I also can't imagine going with any non-hi-fi (aka normie) friends and asking them to shut up until the A side finishes. I'd probably need to go alone.

I like your word "totemic". Its somewhat of an irony that, in some ways mimetically, audio tries to reproduce the actual sound, and people would be snapping social media pics to generate content in front of the thing that tries to achieve that. Very meta.

cyclebrain's picture

Would like to see a more detailed review of both speaker systems. Maybe a detailed comparison of design parameters and comparison of their sound (if you can get some quiet time). Both are beautiful.

Glotz's picture

Is the way to turn the joint back into a Kissa.

The ones having conversations will realize it's too loud in there for them... lol.

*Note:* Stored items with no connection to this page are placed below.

(** * django_model_changes: the change-history engine of [changes.py]

    A shallow embedding of [django_model_changes/changes.py]
    ([InstanceChanges], and the three signal receivers of [ModelChanges])
    together with the properties of the snapshot history, the state and
    diff queries, the persistence queries and the reconstructed instances.

    Python dictionaries are finite maps ([gmap string _]); a raised
    exception is the [Raise] branch of [result]; the tracked model
    instance, which the tracker only holds a reference to, is the
    [instance] component of the tracker, so that a write to the instance is
    seen by every later query. *)

From Stdlib Require Import ZArith.
From stdpp Require Import gmap strings list fin_maps.

Local Open Scope list_scope.

(** ** Python values and exceptions *)

(** The values a model field (or a relation cache) holds.  [VObj oid opk] is
    a reference to a related model instance: [oid] is the identity of the
    object and [opk] its primary key ([None] while it is unsaved). *)
Inductive value :=
| VNone
| VBool (b : bool)
| VInt (n : Z)
| VStr (s : string)
| VObj (oid : positive) (opk : option Z).

Inductive exception :=
| AttributeError
| KeyError
| IndexError
| ValueError.

Inductive result (A : Type) :=
| Ok (a : A)
| Raise (e : exception).
Arguments Ok {A} a.
Arguments Raise {A} e.

(** Sequencing: an exception raised by the first computation ends the
    whole one. *)
Global Instance result_bind : MBind result := λ A B k m,
  match m with
  | Ok a => k a
  | Raise e => Raise e
  end.

Definition num_of (v : value) : option Z :=
  match v with
  | VBool b => Some (if b then 1 else 0)%Z
  | VInt n => Some n
  | _ => None
  end.

(** Python's [==]: [None] equals only [None], booleans compare as the
    integers 0 and 1, strings by content, and two model instances are
    equal when they are the same object or carry the same non-null
    primary key (Django's [Model.__eq__]). *)
Definition py_eq (a b : value) : bool :=
  match a, b with
  | VNone, VNone => true
  | VStr s, VStr t => bool_decide (s = t)
  | VObj i p, VObj j q =>
      bool_decide (i = j)
      || match p, q with
         | Some x, Some y => bool_decide (x = y)
         | _, _ => false
         end
  | _, _ =>
      match num_of a, num_of b with
      | Some x, Some y => bool_decide (x = y)
      | _, _ => false
      end
  end.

You have the ultimate 'sonic weapon' within your fingertips... muhahhahahhahha.

Dorsia777's picture

This is literally one of those pipe dream ideas I have. Not as an elitist yet, as someone who just wants everyone to experience the joys of “the listening experience”. The way I see it this is the only real way of creating new, dare I say it, audiophiles. One of my friends said to me “but I’m not an audiophile” so why should I care? Yet everyone knows when they hear something that sounds excellent…I think it’s more that no one knows how to enter this crazy hobby without starting off with a Yamaha receiver or a Crosley.

SillyMe1969's picture

I have not yet been to the kissa-inspired venue in my town (I live in Oakland), but I saw that they recently scheduled a Silent Sunday listening event for a specific recording — in this case, a Radiohead album, not jazz per se — and from what I saw on their social media it looked as though the attendees were listening respectfully. Video here:

mcrushing's picture

Love seeing this scene covered in Stereophile, Alex.

As a Los Angelino, I can attest that the ISC guys definitely get it, and in my opinion are doing good work by preaching the gospel of mindful listening and appreciation of culturally important recordings.

ISC's LA bar closed during the pandemic, but they did a series of residencies at an event space in Hollywood. It had an ideal layout - rooftop terrace complete with bar, DJ, pop-up record bin, projection wall - all the trappings of a great bar experience... but in an adjacent, indoor space they'd set up a listening den with comfy furniture and an amazingly good system curated by Wes Kazir of the Common Wave Hifi shop. At the end of every record side, they'd clear the listening room into the bar and allow bar patrons into the listening room.The model worked beautifully - but I also think part of the trick was they made it a ticketed event. Tickets were free, but you had to RSVP online. That helped set an intention, and crowds showed up with expectations closer to those of concertgoers than bar hoppers.

Worth noting - Wes has imagined Common Wave as a social listening space as well. He holds similar listening events, and I wish more hifi shops did the same. I've even adopted this model and host semi-regular listening parties at my apartment. There's definitely a market for concept of gathering friends for the stated purpose of spending time with music. For too long the word "audiophile" conjured images of ugly, windowless, acoustically-treated rooms with a huge system and a solitary chair. That concept kinda makes me sad.

Alex Halberstadt's picture

Thanks for sharing—fascinating. And that concept kinda makes me sad, too.